S3: Zirp is dead. Felix Zirp is dead. Emily I’m sorry, it’s gone.
S1: I was enjoying zirp. Zirp was firm.
S3: Zirp was fun, but but for for context, Zirp is zero interest rate policy. It’s the Federal Reserve’s no or low interest rate policy that’s driven the past decade, and there’s plenty of debate over how much its effect on financial markets. Overheating has been the case, but whatever it is, Zirp is gone. CPI is at seven percent. Jerome Powell is retired. The word transitory. The Federal Reserve will be hiking rates some amount of times this year. There is even an op ed in Bloomberg yesterday saying there should be an emergency 50 basis point hike. So, so zirp has gone low. Interest rates are gone. So what’s that going to do to the risk?
S1: Let me push back on this a little bit. For one thing, even an emergency 50 basis point hike would take interest rates to 50 basis points, which is nothing which is to a first approximation zero. So in that sense, interest rates are still at zero. But more importantly, as you said, inflation is at seven percent, which means that real interest rates are like minus seven percent. You can. The Fed could hike all the way to one percent, two percent whenever, and we would still have massively negative real rates. Is that not still deep, deep into zirp territory?

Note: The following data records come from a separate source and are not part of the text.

(** Reverse edges. *)
Definition dependents (deps_by_card : gmap string (list string)) : gmap string (list string) :=
  edge_map (p ← map_to_list deps_by_card; (λ d, (d, p.1)) <$> p.2).

(** An open card other than [id]. *)
Definition is_waiter (info : gmap string Store.Card) (id w : string) : bool :=
  (w != id) && match info !! w with Some c => is_open (Store.c_step c) | None => false end.

Definition waiting_on (rev : gmap string (list string)) (info : gmap string Store.Card) (id : string) : nat :=
  match transitive_deps rev id with
  | Some waiting => size (filter (λ w, is_waiter info id w = true) waiting)
  | None => O
  end.

(** [b.1.cmp(&a.1).then_with(|| a.0.cmp(&b.0))] *)
Definition blocker_le (a b : string * nat) : bool :=
  (b.2 <? a.2)%nat || ((b.2 =? a.2)%nat && String.leb a.1 b.1).

Definition top_blockers (deps_by_card : gmap string (list string)) (info : gmap string Store.Card)
    (limit : nat) : list (string * nat) :=
  let rev := dependents deps_by_card in
  let all := omap (λ kc : string * Store.Card,
    if Store.c_step kc.2 == "done" then None
    else let blocks := waiting_on rev info kc.1 in
         if (0 <? blocks)%nat then Some (kc.1, blocks) else None) (map_to_list info) in
  take limit (sort_by blocker_le all).

(** ** Reachability *)

Definition edge (m : gmap string (list string)) (x y : string) : Prop := ∃ l, m !! x = Some l ∧ y ∈ l.

Lemma edge_default m x y : edge m x y ↔ y ∈ default [] (m !! x).
Proof.
  unfold edge. destruct (m !! x) as [l|]; simpl; split; [by intros (? & [= <-] & ?)|eauto|by intros (? & ? & _)|].
  by intros ?%elem_of_nil.
Qed.

(** *** The cycle check *)

Fixpoint pot_list (seen : gset string) (l : list (string * list string)) : nat :=
  match l with
  | [] => O
  | kv :: l' => ((if bool_decide (kv.1 ∈ seen) then 0 else length kv.2) + pot_list seen l')%nat
  end.

(** The edges leaving nodes not seen yet. *)
Definition potential (m : gmap string (list string)) (seen : gset string) : nat :=
  pot_list seen (map_to_list m).

Lemma pot_list_seen seen node l : node ∉ l.*1 → pot_list ({[node]} ∪ seen) l = pot_list seen l.
Proof.
  induction l as [|[k v] l IH]; simpl; intros Hn; [done|].
  rewrite IH by set_solver. by rewrite (bool_decide_ext (k ∈ {[node]} ∪ seen) (k ∈ seen)) by set_solver.
Qed.
Inductive EnvError :=
| AdminOnly | InvalidName | ValueTooLong | UnknownFolder | PasswordRequired | PasswordTooLong
| PasswordTooShort | UserNotFound | WrongPassword | Internal | NotFound | Forbidden | Gone | NothingToUnlock.

Abbreviation Reply := (Result EnvError).

Record EnvVarView := {
  vw_id : str; vw_name : str; vw_encrypted : bool; vw_encrypted_by : option str;
  vw_username : option str; vw_folder_id : option str; vw_folder_name : option str;
  vw_value : option str; vw_created_at : str; vw_updated_at : str }.

(** The two lookup caches of the loop only save queries. *)
Definition view (user : AuthUser) (st : State) (v : EnvVar) : EnvVarView :=
  {| vw_id := id v; vw_name := name v; vw_encrypted := encrypted v; vw_encrypted_by := encrypted_by v;
     vw_username := uid ← encrypted_by v; username <$> users st !! uid;
     vw_folder_id := folder_id v; vw_folder_name := fid ← folder_id v; folders st !! fid;
     vw_value := if encrypted v || negb (is_admin user) then None else value v;
     vw_created_at := created_at v; vw_updated_at := updated_at v |}.

Definition list_handler (user : AuthUser) (st : State) : list EnvVarView :=
  view user st <$> list_env_vars (vars st).

Record UpsertBody := {
  b_name : str; b_value : str; b_encrypt : bool; b_password : option str; b_folder_id : option str }.

(** Draws and readings of one request. *)
Record Draws := { d_uuid : str; d_now : str; d_salt : bytes; d_nonce : bytes }.

Section handlers.
Context `{Crypto}.

Definition plain_row (d : Draws) (b : UpsertBody) : EnvVar :=
  {| id := d_uuid d; name := b_name b; value := Some (b_value b); ciphertext := None; nonce := None;
     kdf_salt := None; encrypted := false; encrypted_by := None; folder_id := b_folder_id b;
     created_at := d_now d; updated_at := d_now d |}.

Definition sealed_row (d : Draws) (b : UpsertBody) (uid : str) (enc : EncryptedValue) : EnvVar :=
  {| id := d_uuid d; name := b_name b; value := None; ciphertext := Some (ciphertext_b64 enc);
     nonce := Some (nonce_hex enc); kdf_salt := Some (kdf_salt_hex enc); encrypted := true;
     encrypted_by := Some uid; folder_id := b_folder_id b; created_at := d_now d; updated_at := d_now d |}.

(** The row [upsert] builds. *)
Definition new_row (d : Draws) (uid : str) (b : UpsertBody) (st : State) : Reply EnvVar :=
  if b_encrypt b then
    let password := default [] (b_password b) in
    if password == [] then Err PasswordRequired
    else if (MAX_PASSWORD_LEN <? str_len password)%nat then Err PasswordTooLong
    else match users st !! uid with
    | None => Err UserNotFound
    | Some user =>
      if negb (verify_password password (password_hash user)) then Err WrongPassword
      else match encrypt_value (d_salt d) (d_nonce d) password (b_value b) with
      | None => Err Internal
      | Some enc => Ok (sealed_row d b uid enc)
      end
    end
  else Ok (plain_row d b).

Definition upsert (user : AuthUser) (d : Draws) (b : UpsertBody) (st : State) : Reply State :=
  if negb (is_admin user) then Err AdminOnly
  else if negb (valid_name (b_name b)) then Err InvalidName
  else if (VALUE_MAX_LEN <? str_len (b_value b))%nat then Err ValueTooLong
  else if match b_folder_id b with Some fid => negb (is_some (folders st !! fid)) | None => false end
  then Err UnknownFolder
  else
    new ← new_row d (user_id user) b st;
    match upsert_env_var new (vars st) with
    | Ok (_, t) => Ok (with_vars t st)
    | Err _ => Err Internal
    end.

(** Behind the admin middleware. *)
Definition delete_var (user : AuthUser) (i : str) (st : State) : Reply State :=
  if negb (is_admin user) then Err AdminOnly
  else let '(found, t) := delete_env_var i (vars st) in
       if (found : bool) then Ok (with_vars t st) else Err NotFound.

(** The loop of [decrypt_owned_vars]; [None] is a wrong password. *)
Fixpoint decrypt_vars (password : str) (vs : list EnvVar) (acc : ValueMap) : option ValueMap :=
  match vs with
  | [] => Some acc
  | v :: vs' => pt ← decrypt_row password v; decrypt_vars password vs' (<[id v := pt]> acc)
  end.

Definition decrypt_owned_vars (st : State) (uid password : str) : option ValueMap :=
  decrypt_vars password (list_env_vars_encrypted_by uid (vars st)) ∅.

Record UnlockAnswerBody := {
  a_request : str; a_password : option str; a_cancel : bool; a_duration : UnlockDuration }.

Definition unlock_answer (alive : str → bool) (now : Z) (caller : AuthUser) (b : UnlockAnswerBody) (st : State) :
    Reply State :=
  let reg := env_unlock st in
  if a_cancel b then
    match pending_user (a_request b) reg with
    | None => Ok st
    | Some uid =>
      if uid != user_id caller then Err Forbidden
      else Ok (with_unlock (resolve alive (a_request b) None reg).2 st)
    end
  else match pending_user (a_request b) reg with
  | None => Err Gone
  | Some uid =>
    if uid != user_id caller then Err Forbidden
    else
      let password := default [] (a_password b) in
      if (MAX_PASSWORD_LEN <? str_len password)%nat then Err PasswordTooLong
      else match decrypt_owned_vars st uid password with
      | None => Err WrongPassword
      | Some vals =>
        let reg := cache_put_for now uid vals (ttl (a_duration b)) reg in
        Ok (with_unlock (resolve_all_for_user alive uid vals reg).2 st)
      end
  end.

Definition lock (caller : AuthUser) (st : State) : State :=
  with_unlock (lock_user (user_id caller) (env_unlock st)) st.

(** The answer carries the number of values, of prompts answered and the
    window. *)
Definition unlock (alive : str → bool) (now : Z) (caller : AuthUser) (password : str) (dur : UnlockDuration)
    (st : State) : Reply ((nat * nat * option Z) * State) :=
  if (MAX_PASSWORD_LEN <? str_len password)%nat then Err PasswordTooLong
  else match decrypt_owned_vars st (user_id caller) password with
  | None => Err WrongPassword
  | Some vals =>
    if vals == ∅ then Err NothingToUnlock
    else
      let reg := cache_put_for now (user_id caller) vals (ttl dur) (env_unlock st) in
      let '(resolved, reg) := resolve_all_for_user alive (user_id caller) vals reg in
      Ok ((size vals, resolved, (λ t, t / SECOND) <$> ttl dur), with_unlock reg st)
  end.

Definition unlock_status (now : Z) (caller : AuthUser) (st : State) : (bool * option Z * nat) * State :=
  let var_count := length (list_env_vars_encrypted_by (user_id caller) (vars st)) in
  let '(status, reg) := cache_status now (user_id caller) (env_unlock st) in
  ((is_some status, status ≫= (λ s, s), var_count), with_unlock reg st).

(** The re-encryption loop of [change_password]: a row that lacks a crypto
    column or does not decrypt is skipped; [draw] gives the salt and nonce of
    each round. *)
Fixpoint reencrypt (current new now : str) (draw : nat → bytes * bytes) (round : nat) (vs : list EnvVar)
    (t : list EnvVar) : list EnvVar :=
  match vs with
  | [] => t
  | v :: vs' =>
    let t' :=
      match decrypt_row current v with
      | None => t
      | Some plaintext =>
        match encrypt_value (draw round).1 (draw round).2 new plaintext with
        | Some enc =>
          (update_env_var_ciphertext (id v) (ciphertext_b64 enc) (nonce_hex enc) (kdf_salt_hex enc) now t).2
        | None => t
        end
      end in
    reencrypt current new now draw (S round) vs' t'
  end.

(** [change_password] after its rate limit and up to the revocation of the
    sessions, over a database whose writes succeed; with writes that fail at any
    call it is [AuthRoutes.change_password]. *)
Definition change_password (uid current new now : str) (hash_salt : bytes) (draw : nat → bytes * bytes)
    (st : State) : Reply State :=
  if (str_len new <? MIN_PASSWORD_LEN)%nat then Err PasswordTooShort
  else match users st !! uid with
  | None => Err UserNotFound
  | Some user =>
    if negb (verify_password current (password_hash user)) then Err WrongPassword
    else match hash_password hash_salt new with
    | None => Err Internal
    | Some h =>
      Ok {| vars := reencrypt current new now draw 0 (list_env_vars_encrypted_by uid (vars st)) (vars st);
            users := <[uid := {| username := username user; password_hash := h |}]> (users st);
            folders := folders st; env_unlock := env_unlock st |}
    end
  end.

(** [admin_set_password] up to the revocation of the sessions. *)
Definition admin_set_password (caller : AuthUser) (target new : str) (hash_salt : bytes) (st : State) :
    Reply State :=
  if negb (is_admin caller) then Err AdminOnly
  else if (str_len new <? MIN_PASSWORD_LEN)%nat then Err PasswordTooShort
  else match users st !! target with
  | None => Err NotFound
  | Some user =>
    match hash_password hash_salt new with
    | None => Err Internal
    | Some h =>
      Ok {| vars := vars st; users := <[target := {| username := username user; password_hash := h |}]> (users st);
            folders := folders st; env_unlock := env_unlock st |}
    end
  end.
End handlers.

(** ** The environment of a command *)

(** The value a row resolves to. *)
Definition row_value (unlocked : ValueMap) (r : EnvVar) : option str :=
  if encrypted r then unlocked !! id r else value r.

(** The loop over the rows: the global and the folder's map, and the secrets. *)
Fixpoint command_rows (unlocked : ValueMap) (fid : option str) (rows : list EnvVar)
    (acc : gmap str str * gmap str str * list str) : gmap str str * gmap str str * list str :=
  match rows with
  | [] => acc
  | r :: rows' =>
    let '(global, folder, secrets) := acc in
    command_rows unlocked fid rows'
      match row_value unlocked r with
      | None => acc
      | Some v =>
        let secrets := secrets ++ [v] in
        if folder_id r == None then (<[name r := v]> global, folder, secrets)
        else if is_some fid && (folder_id r == fid) then (global, <[name r := v]> folder, secrets)
        else (global, folder, secrets)
      end
  end.

Definition command_env_blocking (is_alphanumeric : char → bool) (now : Z) (st : State) (fid : option str)
    (host_env : list (str * str)) (server_key_forms : option (list str)) (extra : gmap str (list str)) :
    list (str * str) * SecretMasker * State :=
  let '(unlocked, reg) := all_cached_values_blocking now (env_unlock st) in
  let '(global, folder, secrets) := command_rows unlocked fid (list_env_vars (vars st)) (∅, ∅, []) in
  let inject := folder ∪ global in
  let secrets := secrets ++ (List.filter (λ nv, is_sensitive_env_name nv.1) host_env).*2 in
  let secrets := secrets ++ default [] server_key_forms in
  let secrets := secrets ++ extra_secrets extra in
  (btree_entries inject, SecretMask.new is_alphanumeric secrets, with_unlock reg st).

(** ** Encryption round trip *)

Lemma length_encode s : length (encode s) = str_len s.
Proof.
  induction s as [|c s IH]; [done|]. unfold encode in *. cbn [mbind list_bind str_len].
  rewrite length_app, IH. f_equal. unfold encode_char, len_utf8. by repeat case_match.
Qed.

Section laws.
Context `{HC : Crypto, !CryptoLaws HC}.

S3: I mean, tell that to the markets that are down as we’re speaking, I believe another percent or two. I mean, what we’ve seen over the last week because it’s psychological. What’s driven the last decade is the Powell put its bets fed by the f ing dip. It’s it’s the idea that interest rates will always be low enough that it will encourage risk taking and there will always be buyers on the back end ready to kind of step in and take whatever you’ve bought and buy it at a higher price. And I do think there’s there’s plenty of debate over around the natural rate of interest and real rates of interest in what where they would actually stabilize and kind of create a sound economy. But I think at the core, for the last five years, if you’re running a business and you’re doing some kind of discounted cash flow analysis or trying to clear a hurdle rate for an investment, whether it’s zero or I agree 25 basis points or 50 basis points isn’t going to make your decision really over whether you invest in a factory or whether you invest more money. It’s everyone has just been, you know, taking as much risk as possible, buying back shares. Just there’s so much capital in the markets, it’s looking for somewhere to go and that’s going to change. That’s that mentality that that assurance that it will always be there, I think is going to be gone.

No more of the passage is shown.